Temporal solitons in optical microresonators

Abstract
Dissipative solitons can emerge in a wide variety of dissipative nonlinear systems throughout the fields of optics, medicine or biology. Dissipative solitons can also exist in Kerr-nonlinear optical resonators and rely on the double balance between parametric gain and resonator loss on the one hand and nonlinearity and diffraction or dispersion on the other hand. Mathematically these solitons are solution to the Lugiato-Lefever equation and exist on top of a continuous wave (cw) background. Here we report the observation of temporal dissipative solitons in a high-Q optical microresonator. The solitons are spontaneously generated when the pump laser is tuned through the effective zero detuning point of a high-Q resonance, leading to an effective red-detuned pumping. Red-detuned pumping marks a fundamentally new operating regime in nonlinear microresonators.

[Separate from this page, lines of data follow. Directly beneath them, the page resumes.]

(** * The random outbreak *)

Lemma marked_step start end_ draws (a b i j : Z) :
  0 <= a < end_ - start -> 0 <= b < end_ - start ->
  Outbreak.marked start end_ draws a (b + 1) i j =
  if decide ((i, j) = (start + a, start + b))
  then F32.ltb (Outbreak.draw_of start end_ draws i j)
         Outbreak.infectionProbability
  else Outbreak.marked start end_ draws a b i j.
Proof.
  intros Ha Hb. unfold Outbreak.marked, Outbreak.in_block.
  destruct (decide ((i, j) = (start + a, start + b))) as [[= -> ->]|Hne].
  - destruct (Z.leb_spec start (start + a)); [| lia].
    destruct (Z.ltb_spec (start + a) end_); [| lia].
    destruct (Z.leb_spec start (start + b)); [| lia].
    destruct (Z.ltb_spec (start + b) end_); [| lia].
    destruct (Z.ltb_spec (start + a - start) a); [lia |].
    destruct (Z.eqb_spec (start + a - start) a); [| lia].
    destruct (Z.ltb_spec (start + b - start) (b + 1)); [| lia].
    reflexivity.
  - f_equal. f_equal.
    destruct (Z.ltb_spec (i - start) a); [reflexivity |]. cbn [orb].
    destruct (Z.eqb_spec (i - start) a); [| reflexivity]. cbn [andb].
    destruct (Z.ltb_spec (j - start) (b + 1)), (Z.ltb_spec (j - start) b);
      try reflexivity; try lia.
    exfalso. apply Hne. f_equal; lia.
Qed.

Lemma marked_row_end start end_ draws (a i j : Z) :
  0 <= a ->
  Outbreak.marked start end_ draws a (end_ - start) i j =
  Outbreak.marked start end_ draws (a + 1) 0 i j.
Proof.
  intros Ha. unfold Outbreak.marked, Outbreak.in_block.
  destruct (Z.leb_spec start i), (Z.ltb_spec i end_), (Z.leb_spec start j),
    (Z.ltb_spec j end_); cbn [andb]; try reflexivity.
  f_equal.
  destruct (Z.ltb_spec (i - start) a), (Z.ltb_spec (i - start) (a + 1)),
    (Z.eqb_spec (i - start) a), (Z.eqb_spec (i - start) (a + 1)),
    (Z.ltb_spec (j - start) (end_ - start)), (Z.ltb_spec (j - start) 0);
    cbn; try reflexivity; lia.
Qed.

Lemma marked_none start end_ draws (i j : Z) :
  Outbreak.marked start end_ draws 0 0 i j = false.
Proof.
  unfold Outbreak.marked, Outbreak.in_block.
  destruct (Z.leb_spec start i), (Z.ltb_spec i end_), (Z.leb_spec start j),
    (Z.ltb_spec j end_); cbn [andb]; try reflexivity.
  destruct (Z.ltb_spec (i - start) 0), (Z.eqb_spec (i - start) 0),
    (Z.ltb_spec (j - start) 0); cbn; try reflexivity; lia.
Qed.

Lemma marked_all start end_ draws (i j : Z) :
  Outbreak.marked start end_ draws (end_ - start) 0 i j =
  Outbreak.in_block start end_ i j
  && F32.ltb (Outbreak.draw_of start end_ draws i j)
       Outbreak.infectionProbability.
Proof.
  unfold Outbreak.marked, Outbreak.in_block.
  destruct (Z.leb_spec start i), (Z.ltb_spec i end_), (Z.leb_spec start j),
    (Z.ltb_spec j end_); cbn [andb]; try reflexivity.
  destruct (Z.ltb_spec (i - start) (end_ - start)); [reflexivity | lia].
Qed.

(** The two loops of the seeding on a block inside the grid. *)
Lemma seed_block_spec (start end_ : Z) (draws : nat -> F32.t) (p : t) :
  wf p -> 0 <= start -> end_ <= _n p ->
  exists p' k, Outbreak.seed_block start end_ draws p = Ok (p', k) /\
    wf p' /\ _n p' = _n p /\ _t p' = _t p /\
    forall i j,
      getState p' i j =
        if Outbreak.in_block start end_ i j
           && F32.ltb (Outbreak.draw_of start end_ draws i j)
                Outbreak.infectionProbability
        then Ok "infected"%string else getState p i j.
Proof.
  intros Hwf Hstart Hend. unfold Outbreak.seed_block.
  set (w := Z.to_nat (end_ - start)).
  set (Inv := fun (a b : Z) (st : t * nat) =>
    snd st = Z.to_nat (a * (end_ - start) + b) /\
    wf (fst st) /\ _n (fst st) = _n p /\ _t (fst st) = _t p /\
    forall i j, getState (fst st) i j =
      if Outbreak.marked start end_ draws a b i j
      then Ok "infected"%string else getState p i j).
  destruct (for_range_inv (fun a st => Inv (Z.of_nat a) 0 st) w start
    (fun i st => for_range start w (fun j (st : t * nat) =>
       if F32.ltb (draws (snd st)) Outbreak.infectionProbability then
         pop <- set_inf (fst st) i j ;; Ok (pop, S (snd st))
       else Ok (fst st, S (snd st))) st)
    (p, 0%nat)) as ([p' k] & Hrun & Hk & Hwf' & Hn' & Ht' & Hcells).
  - unfold Inv. cbn [fst snd]. split; [reflexivity |].
    split; [exact Hwf |]. split; [reflexivity |]. split; [reflexivity |].
    intros i j. now rewrite marked_none.
  - intros a st Ha HI.
    destruct (for_range_inv (fun b st => Inv (Z.of_nat a) (Z.of_nat b) st)
      w start
      (fun j (st : t * nat) =>
         if F32.ltb (draws (snd st)) Outbreak.infectionProbability then
           pop <- set_inf (fst st) (start + Z.of_nat a) j ;;
           Ok (pop, S (snd st))
         else Ok (fst st, S (snd st)))
      st) as (st' & Hrun' & HI').
    + exact HI.
    + intros b [q k] Hb (Hk & Hwfq & Hnq & Htq & Hq).
      cbn [fst snd] in Hk, Hwfq, Hnq, Htq, Hq |- *.
      assert (0 <= Z.of_nat a < end_ - start) as Ha' by lia.
      assert (0 <= Z.of_nat b < end_ - start) as Hb' by lia.
      assert (draws k = Outbreak.draw_of start end_ draws
                          (start + Z.of_nat a) (start + Z.of_nat b)) as Hdraw.
      { unfold Outbreak.draw_of. rewrite Hk. do 2 f_equal. lia. }
      assert (S k = Z.to_nat (Z.of_nat a * (end_ - start) + Z.of_nat (S b)))
        as Hk' by (rewrite Hk; nia).
      destruct (F32.ltb (draws k) Outbreak.infectionProbability) eqn:Hlt.
      * destruct (forceState_in_range q (start + Z.of_nat a)
                    (start + Z.of_nat b) Infected Hwfq ltac:(lia) ltac:(lia))
          as (m' & Hset & _).
        change (forceState q (start + Z.of_nat a) (start + Z.of_nat b) Infected)
          with (set_inf q (start + Z.of_nat a) (start + Z.of_nat b)) in Hset.
        rewrite Hset. cbn [bind]. eexists. split; [reflexivity |].
        destruct (forceState_frame q _ _ _ Infected Hwfq Hset)
          as (Hwf1 & Ht1 & Hn1 & _ & _ & _ & _ & _ & _ & Hij & Hother).
        unfold Inv. cbn [fst snd].
        split; [exact Hk' |]. split; [exact Hwf1 |].
        split; [congruence |]. split; [congruence |].
        intros i j. rewrite Nat2Z.inj_succ, <- Z.add_1_r.
        rewrite (marked_step _ _ _ _ _ _ _ Ha' Hb').
        destruct (decide ((i, j) = (start + Z.of_nat a, start + Z.of_nat b)))
          as [[= -> ->]|Hne].
        -- rewrite <- Hdraw, Hlt. exact Hij.
        -- rewrite (Hother i j Hne). apply Hq.
      * eexists. split; [reflexivity |]. unfold Inv. cbn [fst snd].
        split; [exact Hk' |]. split; [exact Hwfq |].
        split; [exact Hnq |]. split; [exact Htq |].
        intros i j. rewrite Nat2Z.inj_succ, <- Z.add_1_r.
        rewrite (marked_step _ _ _ _ _ _ _ Ha' Hb').
        destruct (decide ((i, j) = (start + Z.of_nat a, start + Z.of_nat b)))
          as [[= -> ->]|Hne].
        -- rewrite <- Hdraw, Hlt. rewrite Hq.
           unfold Outbreak.marked.
           destruct (Z.ltb_spec (start + Z.of_nat a - start) (Z.of_nat a));
             [lia |].
           destruct (Z.ltb_spec (start + Z.of_nat b - start) (Z.of_nat b));
             [lia |].
           now rewrite andb_false_r, orb_false_r, andb_false_r.
        -- apply Hq.
    + exists st'. split; [exact Hrun' |].
      destruct HI' as (Hk' & Hwf' & Hn' & Ht' & Hcells').
      unfold Inv. split; [| split; [exact Hwf' | split; [exact Hn' |
        split; [exact Ht' |]]]].
      * rewrite Hk'. f_equal. subst w. lia.
      * intros i j. rewrite Hcells'. subst w.
        destruct (Z_le_dec 0 (end_ - start)) as [Hpos|Hneg].
        -- rewrite Z2Nat.id by exact Hpos.
           rewrite (marked_row_end start end_ draws (Z.of_nat a) i j
                      ltac:(lia)).
           now rewrite Nat2Z.inj_succ, <- Z.add_1_r.
        -- lia.
  - exists p', k. split; [exact Hrun |]. cbn [fst snd] in *.
    split; [exact Hwf' |]. split; [exact Hn' |]. split; [exact Ht' |].
    intros i j. rewrite Hcells. subst w.
    destruct (Z_le_dec 0 (end_ - start)) as [Hpos|Hneg].
    + rewrite Z2Nat.id by exact Hpos. now rewrite marked_all.
    + replace (Z.to_nat (end_ - start)) with 0%nat by lia. cbn [Z.of_nat].
      rewrite marked_none. unfold Outbreak.in_block.
      destruct (Z.leb_spec start i), (Z.ltb_spec i end_); cbn [andb];
        try reflexivity. lia.
Qed.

While usually unstablethis regime acquires unique stability in the presence of solitons without any active feedback on the system. The number of solitons in the resonator can be controlled via the pump laser detuning and transitions to and between soliton states are associated with discontinuous steps in the resonator transmission. Beyond enabling to study soliton physics such as soliton crystals our observations open the route towards compact, high repetition-rate femto-second sources, where the operating wavelength is not bound to the availability of broadband laser gain media. The single soliton states correspond in the frequency domain to low-noise optical frequency combs with smooth spectral envelopes, critical to applications in broadband spectroscopy, telecommunications, astronomy and low phase-noise microwave generation.